#### Available data
Lemma insert_token_amount ts t : asc token_name ts →
  tok_amount (insert_token ts) t = if decide (t = tok) then qty else tok_amount ts t.
Proof using.
  intros Hasc. unfold tok_amount, insert_token. rewrite find_by_insert; [| | |done].
  - unfold nonzero_token. case_decide; [|done].
    destruct (find_by token_name tok ts); case_bool; done.
  - intros a Ha. apply nonzero_token_Some in Ha as [_ ->]. done.
  - intros a b _ Hb. apply nonzero_token_Some in Hb as [_ ->]. done.
Qed.

Lemma insert_token_asc ts : asc token_name ts → asc token_name (insert_token ts).
Proof using.
  apply insert_by_asc.
  - intros a Ha. by apply nonzero_token_Some in Ha as [_ ->].
  - intros a b _ Hb. by apply nonzero_token_Some in Hb as [_ ->].
Qed.

Lemma insert_token_ok ts : Forall token_ok ts → Forall token_ok (insert_token ts).
Proof using Hqty.
  apply insert_by_Forall.
  - intros a Ha. by apply nonzero_token_Some in Ha as [? ->].
  - intros a b _ _ Hb. by apply nonzero_token_Some in Hb as [? ->].
Qed.
End Insert.

(** A currency entry for possibly no tokens: what [insert_coin], [union_value]
    and [scale_value] push, or drop when there are none. *)
Definition nonempty_entry (c : list Z) (ts : list TokenEntry) : option CurrencyEntry :=
  match ts with [] => None | _ => Some (mkCurrencyEntry c ts) end.

Lemma nonempty_entry_Some c ts e :
  nonempty_entry c ts = Some e ↔ ts ≠ [] ∧ e = mkCurrencyEntry c ts.
Proof. destruct ts; cbn; naive_solver. Qed.

Lemma nonempty_entry_amount c ts t :
  match nonempty_entry c ts with Some e => tok_amount (tokens e) t | None => 0 end = tok_amount ts t.
Proof. by destruct ts. Qed.

Lemma with_stats_wf es : asc currency es → Forall entry_ok es → value_wf (with_stats es).
Proof. by split. Qed.

Lemma insert_coin_correct (ccy tok : list Z) (qty : Z) (v : LedgerValue) :
  value_wf v → in_range qty →
  value_wf (insert_coin ccy tok qty v) ∧
  ∀ c t, lookup_coin (insert_coin ccy tok qty v) c t
         = if decide (c = ccy ∧ t = tok) then qty else lookup_coin v c t.
Proof.
  intros Hv Hq. destruct (Hv) as [Hasc Hes _].
  set (fresh := if qty =? 0 then None else Some (mkCurrencyEntry ccy [mkTokenEntry tok qty])).
  set (upd := λ entry, nonempty_entry (currency entry) (insert_by token_name tok
    (nonzero_token tok qty) (λ _, nonzero_token tok qty) false (tokens entry))).
  assert (insert_coin ccy tok qty v
    = with_stats (insert_by currency ccy fresh upd false (entries v))) as -> by done.
  assert (Hf : ∀ a, fresh = Some a → currency a = ccy ∧ entry_ok a).
  { unfold fresh. case_bool; intros ? [= <-]. split; [done|].
    repeat constructor; cbn; try done. apply Hq. apply Hq. }
  assert (Hu : ∀ a b, upd a = Some b → currency b = currency a ∧ (entry_ok a → entry_ok b)).
  { intros a b [? ->]%nonempty_entry_Some. split; [done|]. intros (? & ? & ?).
    split; [by apply insert_token_asc|]. split; [done|]. by apply insert_token_ok. }
  assert (value_wf (with_stats (insert_by currency ccy fresh upd false (entries v)))) as Hwf.
  { apply with_stats_wf.
    - apply insert_by_asc; [..|done].
      + intros a Ha. by apply Hf.
      + intros a b Ha Hb. apply Hu in Hb as [-> _]. done.
    - apply insert_by_Forall; [..|done].
      + intros a Ha. by apply Hf.
      + intros a b Hin _ Hb. apply Hu in Hb as [_ Hb]. rewrite Forall_forall in Hes. auto. }
  split; [done|]. intros c t. rewrite !lookup_coin_amount by done.
  unfold amount. cbn [entries with_stats]. rewrite find_by_insert; [| | |done].
  - destruct (decide (c = ccy)) as [->|Hc]; [|by rewrite decide_False by naive_solver].
    destruct (find_by currency ccy (entries v)) as [e|] eqn:He.
    + unfold upd. rewrite nonempty_entry_amount. apply find_by_Some in He as [Hin _].
      rewrite Forall_forall in Hes. rewrite insert_token_amount by apply (Hes _ Hin).
      repeat case_decide; naive_solver.
    + unfold fresh. destruct (Z.eqb_spec qty 0) as [->|]; [by case_decide|].
      unfold tok_amount. cbn. repeat case_decide; naive_solver.
  - intros a Ha. by apply Hf.
  - intros a b Ha Hb. apply Hu in Hb as [-> _]. done.
Qed.

(** [insert_coin] keeps values canonical and sets the quantity of exactly
    one token: looking it up afterwards gives the inserted quantity, and every
    other token has the quantity it had. *)
Theorem insert_coin_spec (ccy tok : list Z) (qty : Z) (v : LedgerValue) :
  value_wf v → in_range qty →
  value_wf (insert_coin ccy tok qty v) ∧
  ∀ c t, lookup_coin (insert_coin ccy tok qty v) c t
         = if decide (c = ccy ∧ t = tok) then qty else lookup_coin v c t.
Proof. apply insert_coin_correct. Qed.

(** A value with two tokens, used by the witnesses. *)
Definition sample_value : LedgerValue :=
  with_stats [mkCurrencyEntry [1] [mkTokenEntry [7] 5; mkTokenEntry [9] 3]].

Lemma sample_value_wf : value_wf sample_value.
Proof. repeat constructor; cbn; unfold in_range; lia || done. Qed.

Lemma insert_coin_spec_witness :
  lookup_coin (insert_coin [1] [8] 4 sample_value) [1] [8] = 4 ∧
  lookup_coin (insert_coin [1] [8] 4 sample_value) [1] [7] = 5.
Proof.
  pose proof (insert_coin_spec [1] [8] 4 sample_value sample_value_wf
    ltac:(unfold in_range; lia)) as [_ H].
  split; rewrite H; reflexivity.
Defined.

#### Exercise brief
Retype only this portion of the data above: the line containing "<-]. split; [done|].", the line containing "assert (value_wf (with_stats", and all lines between them, exactly.

#### Your solution
  { unfold fresh. case_bool; intros ? [= <-]. split; [done|].
    repeat constructor; cbn; try done. apply Hq. apply Hq. }
  assert (Hu : ∀ a b, upd a = Some b → currency b = currency a ∧ (entry_ok a → entry_ok b)).
  { intros a b [? ->]%nonempty_entry_Some. split; [done|]. intros (? & ? & ?).
    split; [by apply insert_token_asc|]. split; [done|]. by apply insert_token_ok. }
  assert (value_wf (with_stats (insert_by currency ccy fresh upd false (entries v)))) as Hwf.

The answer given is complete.